Jesus said to the crowds and to his disciples, “The scribes and the Pharisees sit on Moses’ seat; therefore, do whatever they teach you and follow it; but do not do as they do, for they do not practice what they teach. They tie up heavy burdens, hard to bear, and lay them on the shoulders of others; but they themselves are unwilling to lift a finger to move them. They do all their deeds to be seen by others; for they make their phylacteries broad and their fringes long. They love to have the place of honor at banquets and the best seats in the synagogues, and to be greeted with respect in the marketplaces, and to have people call them rabbi.
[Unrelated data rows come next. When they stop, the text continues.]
(** * Redis k8s charm: the admin credential on the peer relation

    A shallow embedding of [src/charm.py] (class [RedisK8sCharm]) and the
    properties of its credential handling: the leader-elected handler that
    provisions the password, the reader [_get_password], the generator
    [_generate_password], the health check and the two actions.

    Python methods become computations in a state-and-exception monad over
    the part of the Juju model and of the unit that the charm reads or
    writes.  Definitions keep the names of the source. *)

From Stdlib Require Import Ascii.
From stdpp Require Import gmap strings list fin_maps.

Open Scope string_scope.
Open Scope list_scope.

(** ** Constants of [charm.py] *)

Definition REDIS_PORT : Z := 6379.
Definition WAITING_MESSAGE : string := "Waiting for Redis...".
Definition CONFIG_PATH : string := "/etc/redis/".
Definition PEER : string := "redis-peers".
Definition PEER_PASSWORD_KEY : string := "redis-password".

(** The constants of Python's [string] module that the charm uses. *)
Module py_string.
Definition ascii_lowercase : string := "abcdefghijklmnopqrstuvwxyz".
Definition ascii_uppercase : string := "ABCDEFGHIJKLMNOPQRSTUVWXYZ".
Definition ascii_letters : string := ascii_lowercase +:+ ascii_uppercase.
Definition digits : string := "0123456789".
End py_string.

(** ** The world the charm runs in *)

(** Exceptions that can leave a method of the charm. *)
Inductive Exn : Type :=
  | AttributeError   (* attribute access on [None] *)
  | IndexError       (* [secrets.choice] on an empty sequence *)
  | KeyError         (* subscript of a dict with a missing key *)
  | RedisError       (* [redis.exceptions.RedisError] and its subclasses *)
  | RelationDataAccessError.
                     (* [ops.model.RelationDataAccessError], a
                        [RelationDataError]: a databag written by a unit
                        that may not write it *)

(** [ops.model.StatusBase]: a status name with its message. *)
Inductive StatusBase : Type :=
  | ActiveStatus (message : string)
  | WaitingStatus (message : string)
  | BlockedStatus (message : string)
  | MaintenanceStatus (message : string)
  | UnknownStatus.
(** C3.  On the direct login path with sign-up allowed, for an
    organization of the store: when no membership exists for the
    identity's email in the organization, [findOrCreateUser] creates one
    new inactive membership there for the user it returns, and it creates
    the user record first only when no user with that email exists
    anywhere; when a membership exists, none is created and that
    membership is active afterwards, activated if its status was not
    active. *)
Theorem findOrCreateUser_spec ur org w :
  JS.truthy (org_id org) = true ->
  match usersService.findByEmail (db w) (email ur) (org_id org)
          [Active; Invited] with
  | None =>
      exists user m w',
        findOrCreateUser ur org w = (Ok user, w')
        /\ organizationUsers (db w') = organizationUsers (db w) ++ [m]
        /\ ou_userId m = user_id user
        /\ ou_organizationId m = org_id org
        /\ ou_status m = Invited
        /\ match usersService.findByEmail (db w) (email ur) None [] with
           | Some (u0, _) => user = u0 /\ users (db w') = users (db w)
           | None =>
               users (db w') = users (db w) ++ [user]
               /\ forall e, email ur = Some e -> user_email user = e
           end
  | Some (existingUser, organizationUser :: _) =>
      exists w',
        findOrCreateUser ur org w = (Ok existingUser, w')
        /\ users (db w') = users (db w)
        /\ organizationUsers (db w')
           = (if MembershipStatus_eqb (ou_status organizationUser) Active
              then organizationUsers (db w)
              else map (organizationUsersService.activateRow
                          (Some (ou_id organizationUser)))
                     (organizationUsers (db w)))
        /\ In (mkOrganizationUser (ou_id organizationUser)
                 (ou_userId organizationUser)
                 (ou_organizationId organizationUser) Active)
             (organizationUsers (db w'))
  | Some (_, []) => False
  end.
Proof. exact (findOrCreateUser_cases ur org w). Qed.
(** ** [exception_examples], whatever [risky_operation] is *)

(** X6.  What [exception_examples] does follows from how the call of
    [risky_operation] ends.  If it returns, the [else] branch prints; if it
    raises, the first clause naming a class of the exception prints its
    line.  In both cases the [finally] branch prints and the function
    raises [ValueError("Custom error message")].  Only an exception that
    is not an [Exception], such as [KeyboardInterrupt], is handled by no
    clause: it is raised again after the [finally] branch. *)
Theorem X6_exception_examples_by_cases
    (external : string -> M Value) (w : World) :
  let r :=
    call_global external "risky_operation"
      (mkWorld (globals w) (files w) (trace w ++ [Call "exception_examples"])) in
  let after lines :=
    mkWorld (globals (final r)) (files (final r)) (trace (final r) ++ lines) in
  let custom := mkExc ValueError "Custom error message" in
  exception_examples external w =
    match outcome r with
    | Ok _ =>
        (Raised custom,
         after [Stdout "No exception occurred"; Stdout "Cleanup code"])
    | Raised e =>
        if issubclass (exc_class e) ValueError then
          (Raised custom,
           after [Stdout ("ValueError: " +:+ exc_message e);
                  Stdout "Cleanup code"])
        else if issubclass (exc_class e) TypeError
                || issubclass (exc_class e) AttributeError then
          (Raised custom,
           after [Stdout ("Type or Attribute error: " +:+ exc_message e);
                  Stdout "Cleanup code"])
        else if issubclass (exc_class e) Exception then
          (Raised custom,
           after [Stdout ("General exception: " +:+ exc_message e);
                  Stdout "Cleanup code"])
        else (Raised e, after [Stdout "Cleanup code"])
    end.
Proof.
  cbv zeta. unfold exception_examples, try_except, print, enter, emit. run.
  destruct (call_global external "risky_operation" _) as [[v|[c m]] [g fs tr]].
  - cbv -[app]. rewrite <- !app_assoc. reflexivity.
  - destruct c; cbv -[app]; rewrite <- ?app_assoc; reflexivity.
Qed.

(** X7.  [exception_examples] never returns: every call ends in an
    exception, and the last thing it does before is to print
    ["Cleanup code"]. *)
Theorem X7_exception_examples_never_returns
    (external : string -> M Value) (w : World) :
  (exists e, outcome (exception_examples external w) = Raised e) /\
  (exists evs,
     trace (final (exception_examples external w)) =
       evs ++ [Stdout "Cleanup code"]).
Proof.
  unfold exception_examples, try_except, print, enter, emit. run.
  destruct (call_global external "risky_operation" _) as [[v|[c m]] [g fs tr]].
  - cbv -[app]. split; [eexists; reflexivity|].
    eexists. reflexivity.
  - destruct c; cbv -[app]; (split; [eexists; reflexivity|]);
      eexists; reflexivity.
Qed.
(** * diskusage_mac.py: a shallow embedding and its verified properties

    The program lists the local APFS/HFS mounts of a macOS machine and prints
    one table line per mount.  Everything below is a translation of
    [diskusage_mac.py]:

    - Python [str] is [string]; a character is a code point below 256;
    - Python [int] is [Z];
    - Python [float] is a pair mantissa/exponent holding the exact value, with
      the binary64 rounding written out where the source rounds;
    - the operating system ([subprocess.check_output], [os.path.exists],
      [os.statvfs]) is an abstract world threaded through every call;
    - the label of a volume is any value of a property list: the source
      annotates it as [str] and does not check it;
    - an exception is a constructor of the result type. *)

From Stdlib Require Import ZArith QArith String Ascii List Lia Bool DecimalString.
From Stdlib Require Import Sorting.Sorted Sorting.Permutation.
From stdpp Require Import base strings gmap.

Import ListNotations.
Local Open Scope string_scope.
Local Open Scope Z_scope.

(** ** Strings, as the program uses them *)

Module PyStr.

(** [c * n] for a one-character string [c]. *)
Fixpoint repeat_char (c : ascii) (n : nat) : string :=
  match n with
  | O => EmptyString
  | S n' => String c (repeat_char c n')
  end.

(** Format spec [{s:w}] on a string: pad on the right up to width [w];
    a longer string is left as it is. *)
Definition ljust (w : nat) (s : string) : string :=
  s ++ repeat_char " " (w - String.length s).

(** Format spec [{s:>w}]: pad on the left up to width [w]. *)
Definition rjust (w : nat) (s : string) : string :=
  repeat_char " " (w - String.length s) ++ s.
(** * Configuration nodes of the highcharts binding layer

    A shallow embedding of the option classes under [highcharts/]
    ([plot_options/gauge.py], [utility_classes/breadcrumbs.py],
    [chart/reset_zoom_button.py],
    [accessibility/keyboard_navigation/series_navigation.py],
    [series/data/vector.py]) and of the properties the specification states
    about them.

    Python values are a small inductive type; an instance is its class name
    together with its attribute dictionary ([__dict__]); a method body is a
    computation in a state-and-exception monad over the attribute dictionary
    of [self], so that what a setter has written when it raises is explicit. *)

From Stdlib Require Import String Ascii List ZArith QArith Qround Bool Lia.
Import ListNotations.
Open Scope string_scope.
Open Scope Z_scope.

(** ** Python values *)

(** Floats are carried by their rational value; dictionaries and attribute
    dictionaries are association lists in insertion order, keyed by strings. *)
#[warnings="-register-all"]
Inductive pyval : Type :=
| PNone
| PBool (b : bool)
| PInt (z : Z)
| PFloat (q : Q)
| PStr (s : string)
| PList (l : list pyval)
| PDict (d : list (string * pyval))
| PObj (cls : string) (attrs : list (string * pyval)).

Definition dict : Type := list (string * pyval).

(** ** Exceptions

    The [validator_collection] errors keep their Python base class, which is
    what an [except ValueError] clause looks at: [CannotCoerceError] and
    [NotAnIterableError] derive from [TypeError], the others from
    [ValueError].  [HighchartsValueError]
    carries the fixed part of its message and the value it reports. *)
Inductive exn : Type :=
| EmptyValueError
| CannotCoerceError
| MinimumValueError
| MaximumValueError
| NotAnIntegerError
| NotAnIterableError
| NotADictError
| ValueError
| TypeError (msg : string)
| AttributeError (name : string)
| IndexError
| KeyError
| HighchartsValueError (msg : string) (received : pyval)
| ExternalError (value_error : bool) (msg : string).

Definition is_ValueError (e : exn) : bool :=
  match e with
  | EmptyValueError | MinimumValueError | MaximumValueError
  | NotAnIntegerError | NotADictError | ValueError => true
  | HighchartsValueError _ _ => true
  | ExternalError b _ => b
  | CannotCoerceError | NotAnIterableError | TypeError _ | AttributeError _
  | IndexError | KeyError => false
  end.
(** The whitespace trimmed once is trimmed for good. *)
Lemma trimEnd_idempotent (s : string) : JS.trimEnd (JS.trimEnd s) = JS.trimEnd s.
Proof.
induction s as [|c s IH]; [reflexivity|].
simpl. destruct (JS.trimEnd s) as [|d kept] eqn:Hkept.
- destruct (JS.isWhiteSpace c) eqn:Hc; simpl; [reflexivity | now rewrite Hc].
- change (JS.trimEnd (String c (String d kept)))
    with (match JS.trimEnd (String d kept) with
          | EmptyString =>
              if JS.isWhiteSpace c then EmptyString else String c EmptyString
          | kept' => String c kept'
          end).
  rewrite IH. reflexivity.
Qed.

Lemma trimStart_clean (s : string) : startsClean (JS.trimStart s).
Proof.
induction s as [|c s IH]; simpl; [exact I|].
destruct (JS.isWhiteSpace c) eqn:Hc; [exact IH | exact Hc].
Qed.

Lemma trimStart_of_clean (s : string) : startsClean s -> JS.trimStart s = s.
Proof.
destruct s as [|c s]; simpl; [reflexivity|]. intros ->. reflexivity.
Qed.

Lemma trimEnd_clean (s : string) : startsClean s -> startsClean (JS.trimEnd s).
Proof.
destruct s as [|c s]; simpl; [auto|]. intros Hc.
destruct (JS.trimEnd s); simpl; [rewrite Hc|]; exact Hc.
Qed.

Lemma trim_idempotent (s : string) : JS.trim (JS.trim s) = JS.trim s.
Proof.
unfold JS.trim.
rewrite (trimStart_of_clean (JS.trimEnd (JS.trimStart s))).
- apply trimEnd_idempotent.
- apply trimEnd_clean, trimStart_clean.
Qed.

(** ** More on the resolver *)

Section ResolverMore.

Import Suggestions.

Lemma canned_short :
  Forall (fun entry => Forall (fun q => String.length q <= 100) (snd entry)) patterns.
Proof. repeat constructor; simpl; lia. Qed.

Lemma canned_distinct : Forall (fun entry => NoDup (snd entry)) patterns.
Proof.
repeat (constructor; try (simpl; intuition discriminate)).
Qed.

Lemma find_entry (lower : string) (entry : string * list string) :
  find (fun e => keyMatches lower (fst e)) patterns = Some entry ->
  In entry patterns.
Proof. intros H. exact (proj1 (find_some _ _ H)). Qed.

Lemma remote_candidates (partial : string) (reply : HFReply) :
  List.length (callHuggingFaceModel partial reply) <= 1
  /\ forall s, In s (callHuggingFaceModel partial reply) ->
       String.length partial < String.length s <= 100.
Proof.
destruct reply as [| status | | data]; simpl; try (split; [lia | tauto]).
destruct data as [|[[generated|]] rest]; simpl; try (split; [lia | tauto]).
destruct (JS.truthy generated); simpl; try (split; [lia | tauto]).
destruct (String.length partial <? String.length (JS.trim generated))%nat eqn:Hlong;
  destruct (String.length (JS.trim generated) <=? 100)%nat eqn:Hcap; simpl;
  try (split; [lia | tauto]).
apply Nat.ltb_lt in Hlong. apply Nat.leb_le in Hcap.
split; [lia|]. intros s [<-|[]]. lia.
Qed.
But you are not to be called rabbi, for you have one teacher, and you are all students. And call no one your father on earth, for you have one Father—the one in heaven. Nor are you to be called instructors, for you have one instructor, the Messiah. The greatest among you will be your servant. All who exalt themselves will be humbled, and all who humble themselves will be exalted.
From Ben Hatley-Cotter
Jesus speaks of the power of humbling oneself. He says, “All who exalt themselves will be humbled, and all who humble themselves will be exalted.” I’d argue, the community of the Abbey keeps a good sense of humility, both individually and as a group. But within that humility, we know that wonderful, mysterious, and enlightening things happen. And still the humility remains. I think one of the reasons for this is we all see the wonder within each other, and we direct that wonder outwards, rather than keeping it inside. Pointing out what is wonderful about others builds them up, and therein lies the greatest power of humility.